Task requirements:
Each time a line of the listing holds "then", copy that line.

------------------------------

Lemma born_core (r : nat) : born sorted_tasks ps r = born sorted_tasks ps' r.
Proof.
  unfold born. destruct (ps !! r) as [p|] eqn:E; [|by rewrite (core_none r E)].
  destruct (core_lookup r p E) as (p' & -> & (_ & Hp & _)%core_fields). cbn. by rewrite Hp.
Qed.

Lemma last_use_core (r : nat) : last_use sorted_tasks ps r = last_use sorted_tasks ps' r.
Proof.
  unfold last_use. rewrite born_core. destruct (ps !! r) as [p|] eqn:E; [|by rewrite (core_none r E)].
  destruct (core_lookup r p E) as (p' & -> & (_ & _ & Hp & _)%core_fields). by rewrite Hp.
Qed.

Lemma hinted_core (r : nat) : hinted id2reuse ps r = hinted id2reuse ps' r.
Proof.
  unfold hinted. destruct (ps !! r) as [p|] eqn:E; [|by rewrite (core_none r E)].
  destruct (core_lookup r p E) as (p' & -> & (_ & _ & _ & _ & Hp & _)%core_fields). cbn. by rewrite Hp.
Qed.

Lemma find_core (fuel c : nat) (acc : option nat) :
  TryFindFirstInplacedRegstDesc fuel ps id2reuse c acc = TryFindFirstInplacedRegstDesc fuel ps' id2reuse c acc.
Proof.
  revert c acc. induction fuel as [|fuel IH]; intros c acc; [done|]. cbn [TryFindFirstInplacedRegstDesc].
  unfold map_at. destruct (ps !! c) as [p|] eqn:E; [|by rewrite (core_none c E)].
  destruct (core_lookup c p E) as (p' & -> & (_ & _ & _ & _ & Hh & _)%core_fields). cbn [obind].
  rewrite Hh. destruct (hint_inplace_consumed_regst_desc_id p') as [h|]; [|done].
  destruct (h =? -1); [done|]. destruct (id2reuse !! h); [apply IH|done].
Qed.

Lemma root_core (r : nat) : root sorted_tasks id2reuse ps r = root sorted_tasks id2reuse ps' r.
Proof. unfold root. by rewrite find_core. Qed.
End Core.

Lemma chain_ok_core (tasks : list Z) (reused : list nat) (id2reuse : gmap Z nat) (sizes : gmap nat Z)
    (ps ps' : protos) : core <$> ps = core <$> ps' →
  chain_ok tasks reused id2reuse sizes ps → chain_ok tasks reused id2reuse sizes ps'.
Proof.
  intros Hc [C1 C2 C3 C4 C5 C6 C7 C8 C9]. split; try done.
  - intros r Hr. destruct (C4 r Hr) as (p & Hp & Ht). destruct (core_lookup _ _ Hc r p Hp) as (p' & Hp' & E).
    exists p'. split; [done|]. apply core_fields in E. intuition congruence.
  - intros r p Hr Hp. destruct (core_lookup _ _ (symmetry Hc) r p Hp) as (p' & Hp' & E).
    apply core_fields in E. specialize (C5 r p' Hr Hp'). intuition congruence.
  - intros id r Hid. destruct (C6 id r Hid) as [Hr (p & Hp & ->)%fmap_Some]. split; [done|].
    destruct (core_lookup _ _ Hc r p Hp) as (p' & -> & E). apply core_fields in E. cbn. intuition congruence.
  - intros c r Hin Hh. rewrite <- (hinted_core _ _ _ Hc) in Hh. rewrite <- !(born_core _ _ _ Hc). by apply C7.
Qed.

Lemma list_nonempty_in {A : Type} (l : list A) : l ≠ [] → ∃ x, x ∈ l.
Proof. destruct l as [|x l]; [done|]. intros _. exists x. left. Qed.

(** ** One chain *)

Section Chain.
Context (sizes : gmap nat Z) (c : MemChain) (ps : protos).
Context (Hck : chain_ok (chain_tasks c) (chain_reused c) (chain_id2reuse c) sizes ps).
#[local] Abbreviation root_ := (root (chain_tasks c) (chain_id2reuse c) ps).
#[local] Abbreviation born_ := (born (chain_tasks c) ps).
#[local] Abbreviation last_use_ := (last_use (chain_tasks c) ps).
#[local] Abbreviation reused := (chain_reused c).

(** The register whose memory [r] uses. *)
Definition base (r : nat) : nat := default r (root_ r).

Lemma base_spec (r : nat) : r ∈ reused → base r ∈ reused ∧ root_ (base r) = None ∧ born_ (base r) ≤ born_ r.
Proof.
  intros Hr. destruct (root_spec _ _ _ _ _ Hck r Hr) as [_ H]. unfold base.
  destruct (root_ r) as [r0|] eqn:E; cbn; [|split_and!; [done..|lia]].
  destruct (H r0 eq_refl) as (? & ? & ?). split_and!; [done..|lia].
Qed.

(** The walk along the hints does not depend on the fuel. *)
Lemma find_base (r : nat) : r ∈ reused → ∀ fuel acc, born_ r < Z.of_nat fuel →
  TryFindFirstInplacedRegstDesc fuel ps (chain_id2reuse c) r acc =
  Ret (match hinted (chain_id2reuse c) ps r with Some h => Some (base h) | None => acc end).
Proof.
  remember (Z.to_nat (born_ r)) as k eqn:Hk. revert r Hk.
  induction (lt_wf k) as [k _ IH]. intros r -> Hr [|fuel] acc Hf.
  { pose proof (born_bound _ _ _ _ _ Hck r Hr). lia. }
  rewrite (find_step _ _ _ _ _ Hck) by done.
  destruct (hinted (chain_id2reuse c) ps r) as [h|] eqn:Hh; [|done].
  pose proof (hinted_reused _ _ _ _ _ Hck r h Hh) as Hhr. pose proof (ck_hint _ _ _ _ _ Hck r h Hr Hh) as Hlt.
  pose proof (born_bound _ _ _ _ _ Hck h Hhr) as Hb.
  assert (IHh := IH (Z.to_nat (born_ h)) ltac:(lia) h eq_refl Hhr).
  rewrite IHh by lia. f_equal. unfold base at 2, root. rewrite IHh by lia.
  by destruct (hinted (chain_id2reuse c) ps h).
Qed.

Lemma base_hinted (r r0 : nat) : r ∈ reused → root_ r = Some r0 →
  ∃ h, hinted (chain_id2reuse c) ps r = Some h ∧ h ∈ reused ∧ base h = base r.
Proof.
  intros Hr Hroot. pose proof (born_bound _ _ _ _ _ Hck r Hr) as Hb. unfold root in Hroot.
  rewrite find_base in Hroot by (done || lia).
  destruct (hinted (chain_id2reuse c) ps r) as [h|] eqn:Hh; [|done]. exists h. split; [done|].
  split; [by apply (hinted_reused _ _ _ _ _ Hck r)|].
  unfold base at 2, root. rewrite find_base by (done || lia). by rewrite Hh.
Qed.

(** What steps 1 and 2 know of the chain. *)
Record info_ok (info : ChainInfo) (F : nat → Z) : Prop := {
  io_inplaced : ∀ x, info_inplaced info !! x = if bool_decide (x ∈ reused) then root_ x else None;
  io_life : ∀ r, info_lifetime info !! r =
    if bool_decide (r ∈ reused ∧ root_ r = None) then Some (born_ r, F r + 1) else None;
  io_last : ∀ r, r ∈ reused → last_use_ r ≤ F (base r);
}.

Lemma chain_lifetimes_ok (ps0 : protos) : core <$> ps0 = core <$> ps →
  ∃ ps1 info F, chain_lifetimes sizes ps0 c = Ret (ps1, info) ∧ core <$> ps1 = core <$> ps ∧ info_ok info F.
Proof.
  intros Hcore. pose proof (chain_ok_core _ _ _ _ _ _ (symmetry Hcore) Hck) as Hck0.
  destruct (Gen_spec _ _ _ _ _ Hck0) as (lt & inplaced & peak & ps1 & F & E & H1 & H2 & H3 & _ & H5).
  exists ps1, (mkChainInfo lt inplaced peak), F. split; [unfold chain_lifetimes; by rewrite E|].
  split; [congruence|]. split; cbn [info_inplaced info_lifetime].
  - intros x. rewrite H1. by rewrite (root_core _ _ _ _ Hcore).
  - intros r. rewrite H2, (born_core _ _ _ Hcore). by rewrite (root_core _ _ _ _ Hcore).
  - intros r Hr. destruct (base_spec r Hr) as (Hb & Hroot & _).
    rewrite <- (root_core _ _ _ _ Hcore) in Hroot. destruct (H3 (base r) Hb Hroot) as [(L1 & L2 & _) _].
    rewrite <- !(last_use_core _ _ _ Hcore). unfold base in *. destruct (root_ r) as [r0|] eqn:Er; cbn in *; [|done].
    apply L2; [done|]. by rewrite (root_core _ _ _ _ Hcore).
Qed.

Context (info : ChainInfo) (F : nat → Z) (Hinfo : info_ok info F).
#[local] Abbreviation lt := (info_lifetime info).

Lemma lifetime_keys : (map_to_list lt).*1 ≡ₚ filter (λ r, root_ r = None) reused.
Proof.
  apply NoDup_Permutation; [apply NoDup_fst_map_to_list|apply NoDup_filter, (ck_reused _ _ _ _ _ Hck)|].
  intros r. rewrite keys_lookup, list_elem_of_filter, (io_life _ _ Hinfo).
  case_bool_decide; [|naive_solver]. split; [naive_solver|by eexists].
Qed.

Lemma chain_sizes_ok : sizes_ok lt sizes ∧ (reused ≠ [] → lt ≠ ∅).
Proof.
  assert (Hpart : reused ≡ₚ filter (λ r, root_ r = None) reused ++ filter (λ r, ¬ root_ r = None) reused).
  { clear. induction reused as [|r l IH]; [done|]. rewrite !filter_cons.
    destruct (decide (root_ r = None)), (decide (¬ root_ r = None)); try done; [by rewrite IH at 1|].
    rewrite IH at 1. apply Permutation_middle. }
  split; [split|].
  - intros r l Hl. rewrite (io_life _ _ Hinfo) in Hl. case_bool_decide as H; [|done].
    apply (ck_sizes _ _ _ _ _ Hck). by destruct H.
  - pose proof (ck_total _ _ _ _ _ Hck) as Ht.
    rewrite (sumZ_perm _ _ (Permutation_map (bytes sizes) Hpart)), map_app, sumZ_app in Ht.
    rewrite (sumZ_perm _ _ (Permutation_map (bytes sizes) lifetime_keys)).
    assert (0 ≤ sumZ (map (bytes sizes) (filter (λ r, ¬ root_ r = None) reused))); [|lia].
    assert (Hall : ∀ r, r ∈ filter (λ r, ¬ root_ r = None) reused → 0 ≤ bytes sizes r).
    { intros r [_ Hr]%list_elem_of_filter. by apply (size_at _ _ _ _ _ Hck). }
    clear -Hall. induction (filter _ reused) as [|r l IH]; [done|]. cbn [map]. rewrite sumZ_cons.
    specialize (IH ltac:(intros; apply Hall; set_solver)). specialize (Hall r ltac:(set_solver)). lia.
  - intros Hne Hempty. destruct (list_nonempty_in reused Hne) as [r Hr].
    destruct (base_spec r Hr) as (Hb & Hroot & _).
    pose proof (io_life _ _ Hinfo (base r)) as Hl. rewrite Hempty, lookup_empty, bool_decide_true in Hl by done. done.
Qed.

------------------------------

Finished task:
  io_inplaced : ∀ x, info_inplaced info !! x = if bool_decide (x ∈ reused) then root_ x else None;
    if bool_decide (r ∈ reused ∧ root_ r = None) then Some (born_ r, F r + 1) else None;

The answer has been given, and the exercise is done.